Je terminerai avec un petit conseil : si, comme moi, vous n’avez qu’une connaissance plus que sommaire d’Anaïs Nin, Henry Miller et Antonin Artaud, faîtes une petite recherche sur eux avant de lire le roman de Xavier Mauméjean afin d’en apprécier ensuite toute la finesse.

Nous avions découvert Ellie S. Green avec sa superbe trilogie « Steam Sailors » (Gulf Stream) : changeant complètement de registre, elle nous revient avec « Les Ames de l’Ouest », premier tome du diptyque « Silverton » (toujours chez Gulf Stream). Elle nous fait découvrir une Amérique qui, en 1867, est envahie par les « pellucides » (les transparents), des spectres issus de morts (et elles furent nombreuses pendant la Guerre de Sécession) qui s’en prennent aux vivants et épouvantent même les « fantômes normaux ». Pour se protéger tant bien que mal, les humains utilisent les vieilles techniques éprouvées du vaudou et de l’exorcisme catholique, sans parler de superstitions diverses… Linus O’Reilly, ancien soldat spécialisé dans les explosifs et victime d’un sort qui lui a sauvé la vie mais en lui redonnant le corps d’un enfant d’une douzaine d’années, et sa sœur Sinéad, médium évadée d’un asile psychiatrique car elle voit et communique avec les fantômes, vont se retrouver embrigadés, avec Sam, ancien esclave et sorcier vaudou, dans les rangs de l’Agence Silverton, une branche secrète de Pinkerton, dirigée par Allan Pinkerton et Victor Hugo, et dans laquelle Robert Houdin dirige le département scientifique afin de trouver un moyen de lutter efficacement contre les pellucides. Le trio va être chargé d’une mission particulièrement dangereuse dans une mine hantée et découvrira, outre des secrets que certains préféreraient garder dissimulés, des alliés inattendus.

Le roman nous fait aller de rebondissement en rebondissement dans des directions parfois inattendues, cette Amérique où cohabitent vivants et morts est fascinante, les personnages principaux sont d’une complexité psychologique qui permet au lecteur de comprendre leurs actions et réactions et d’avoir de l’empathie pour eux. De plus, l’autrice a bien rendu, tout au long du roman, cette pensée scientiste typique du XIXe siècle selon laquelle la science découvrira toutes les lois de la nature et que le surnaturel n’existe pas, il n’est simplement pas encore expliqué et reproductible.

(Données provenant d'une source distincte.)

(* ===== verification/Buffer.v ===== *)
(** Dynamic byte buffers: [kernel/buffer/src/buffer.c].

    A buffer is its four fields; [b_data] is the block of [b_capacity] bytes
    the C field [data] points to.  [NULL] arguments and results are [None].
    Operations that change a buffer return it.  The theorems give the
    functional behaviour of every operation from any well-formed buffer, its
    allocation balance, and the inputs on which [ak_buffer_split] writes past
    its blocks. *)

From S2P Require Import Prelude.

Definition MIN_BUFFER_SIZE : Z := 16.
Definition sizeof_ak_buffer_t : Z := 32.

Record ak_buffer_t := mk_buffer {
  b_data : list Z;
  b_capacity : Z;
  b_count : Z;
  b_origin_offset : Z;
}.

Record split_buffer_t := mk_split {
  split_left : option ak_buffer_t;
  split_right : option ak_buffer_t;
}.

Section buffer.
Context `{Allocator}.

Definition ak_buffer_new (initial_size : Z) : M (option ak_buffer_t) :=
  buffer ← alloc_obj sizeof_ak_buffer_t;
  if negb buffer then mret None else
  let initial_size :=
    if initial_size <? MIN_BUFFER_SIZE then MIN_BUFFER_SIZE else initial_size in
  data ← alloc_bytes initial_size;
  match data with
  | None => free_obj;; mret None
  | Some data => mret (Some (mk_buffer data initial_size 0 0))
  end.

Definition ak_buffer_free (buffer : option ak_buffer_t) : M () :=
  match buffer with
  | None => mret ()
  | Some _ => free_obj;; free_obj
  end.

(** [fread] puts the first [file_size] bytes the file delivers into the
    block; a read error or a short read discards the buffer. *)
Definition ak_buffer_from_file (filepath : bool) (file : file_io)
    : M (option ak_buffer_t) :=
  if negb filepath then mret None else
  if negb (io_fopen file) then mret None else
  if negb (io_seek_end file =? 0) then mret None else
  let file_size := io_ftell file in
  if file_size <? 0 then mret None else
  if negb (io_seek_set file =? 0) then mret None else
  buffer ← ak_buffer_new (u64 file_size);
  match buffer with
  | None => mret None
  | Some b =>
      let got := take (Z.to_nat file_size) (io_bytes file) in
      let bytes_read := zlen got in
      read ← (if 0 <? file_size then
                data ← lift (blit (b_data b) 0 got 0 bytes_read);
                if io_ferror file then mret None
                else if negb (bytes_read =? u64 file_size) then mret None
                else mret (Some (mk_buffer data (b_capacity b) bytes_read
                                   (b_origin_offset b)))
              else mret (Some b));
      match read with
      | None => ak_buffer_free buffer;; mret None
      | Some b =>
          if negb (io_fclose file =? 0)
          then ak_buffer_free (Some b);; mret None
          else mret (Some b)
      end
  end.

(** The doubling loop of [ak_buffer_copy_to]; after 64 doublings a 64-bit
    value is 0 and stays 0, so 66 turns decide whether the loop ends. *)
Definition grow_capacity (capacity required : Z) : outcome Z :=
  loop 66 (λ new_capacity,
    if new_capacity <? required then Ret (inl (u64 (new_capacity * 2)))
    else Ret (inr new_capacity)) capacity.
(* ===== verification/Scanner.v ===== *)
(** The lexical scanner: [kernel/scanner/src/scanner.c].

    A scanner borrows a buffer and keeps a position in it.  A token is
    answered as a slice of the buffer, so the pointer [&buf->data[token_start]]
    is the offset [token_start].  The theorems say what is read from a valid
    text, that no byte outside the buffer's contents is touched whatever they
    are, and that a failing call leaves the scanner where it was. *)

From S2P Require Import Prelude Buffer Utf8.

Inductive ak_static_base_e :=
| AK24_STATIC_BASE_NONE
| AK24_STATIC_BASE_INTEGER
| AK24_STATIC_BASE_REAL
| AK24_STATIC_BASE_SYMBOL.

Record ak_static_type_t := mk_static {
  base : ak_static_base_e;
  st_data : option Z;
  byte_length : Z;
}.

Record ak_scanner_t := mk_scanner {
  sc_buffer : option ak_buffer_t;
  position : Z;
}.

Record ak_scanner_static_type_result_t := mk_static_result {
  success : bool;
  start_position : Z;
  error_position : Z;
  data : ak_static_type_t;
}.

Record ak_scanner_find_group_result_t := mk_group {
  group_success : bool;
  index_of_start_symbol : Z;
  index_of_closing_symbol : Z;
}.

(** [None] is a null [stop_symbols] (or a null array in it). *)
Definition ak_scanner_stop_symbols_t : Type := option (list Z).

Inductive parse_state_t :=
| STATE_START
| STATE_SIGN
| STATE_INTEGER
| STATE_REAL
| STATE_SYMBOL
| STATE_ERROR.

#[export] Instance parse_state_eq : EqDecision parse_state_t.
Proof. solve_decision. Defined.
#[export] Instance static_base_eq : EqDecision ak_static_base_e.
Proof. solve_decision. Defined.

Definition sizeof_ak_scanner_t : Z := 16.

Section scanner.
Context `{Allocator}.

Definition ak_scanner_new (buffer : option ak_buffer_t) (pos : Z)
    : M (option ak_scanner_t) :=
  match buffer with
  | None => mret None
  | Some b =>
      if b_count b <? pos then mret None else
      ok ← alloc_obj sizeof_ak_scanner_t;
      mret (if ok : bool then Some (mk_scanner buffer pos) else None)
  end.

Definition ak_scanner_free (scanner : option ak_scanner_t) : M () :=
  match scanner with
  | None => mret ()
  | Some _ => free_obj
  end.
End scanner.

(** [' '], [\t], [\n], [\r] *)
Definition ascii_white (c : Z) : bool :=
  (c =? 0x20) || (c =? 0x09) || (c =? 0x0A) || (c =? 0x0D).

Definition is_whitespace_at (buf : ak_buffer_t) (pos : Z) : outcome bool :=
  if b_count buf <=? pos then Ret false else
  result ← ak_utf8_decode (at_ (b_data buf) pos) (b_count buf - pos);
  if negb (valid result) then
    c ← rd (b_data buf) pos;
    Ret (ascii_white c)
  else Ret (ak_utf8_is_whitespace (codepoint result)).

Definition is_digit_at (buf : ak_buffer_t) (pos : Z) : outcome bool :=
  if b_count buf <=? pos then Ret false else
  result ← ak_utf8_decode (at_ (b_data buf) pos) (b_count buf - pos);
  if negb (valid result) then
    c ← rd (b_data buf) pos;
    Ret ((0x30 <=? c) && (c <=? 0x39))
  else Ret (ak_utf8_is_digit (codepoint result)).

Definition char_byte_len_at (buf : ak_buffer_t) (pos : Z) : outcome Z :=
  if b_count buf <=? pos then Ret 0
  else ak_utf8_char_len (at_ (b_data buf) pos) (b_count buf - pos).

Definition is_stop_symbol (c : Z) (stop_symbols : ak_scanner_stop_symbols_t) : bool :=
  match stop_symbols with
  | None => false
  | Some symbols => existsb (Z.eqb c) symbols
  end.

(** The turns a loop over the buffer may take: each moves by a byte or more. *)
Definition scan_fuel (buf : ak_buffer_t) : nat := S (Z.to_nat (b_count buf)).

(** [while (pos < buf->count && is_whitespace_at(buf, pos)) ...] *)
Definition skip_white (buf : ak_buffer_t) (pos : Z) : outcome Z :=
  loop (scan_fuel buf) (λ pos,
    if pos <? b_count buf then
      white ← is_whitespace_at buf pos;
      if white : bool then
        char_len ← char_byte_len_at buf pos;
        if char_len =? 0 then Ret (inr pos) else Ret (inl (pos + char_len))
      else Ret (inr pos)
    else Ret (inr pos)) pos.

Vivement le second tome afin de connaître la fin de ce roman remarquable, fort agréable à lire et difficile à poser.

Je viens de terminer un très joli court roman fantastique, très poétique et envoûtant, « The River Has Roots » (Nouveaux Millénaires) d’Amal El-Mohtar (autrice ayant déjà eu le Hugo, le Nebula et le prix Locus pour « Les Oiseaux du temps », co-écrit avec Max Gladstone, excusez du peu…). Elle nous y conte la vie de deux sœurs de la famille Hawthorn, dans la petite ville de Thistleford, qui s’occupent des terres familiales sur lesquelles poussent des saules enchantés, le long de la rivière Liss, à la lisière de l’Arcadie (l’un des noms utilisés par euphémisme pour désigner la Féerie). Les deux sœurs s’adorent mais un prétendant malotrus et un autre venu de l’Arcadie vont créer le trouble entre les deux sœurs.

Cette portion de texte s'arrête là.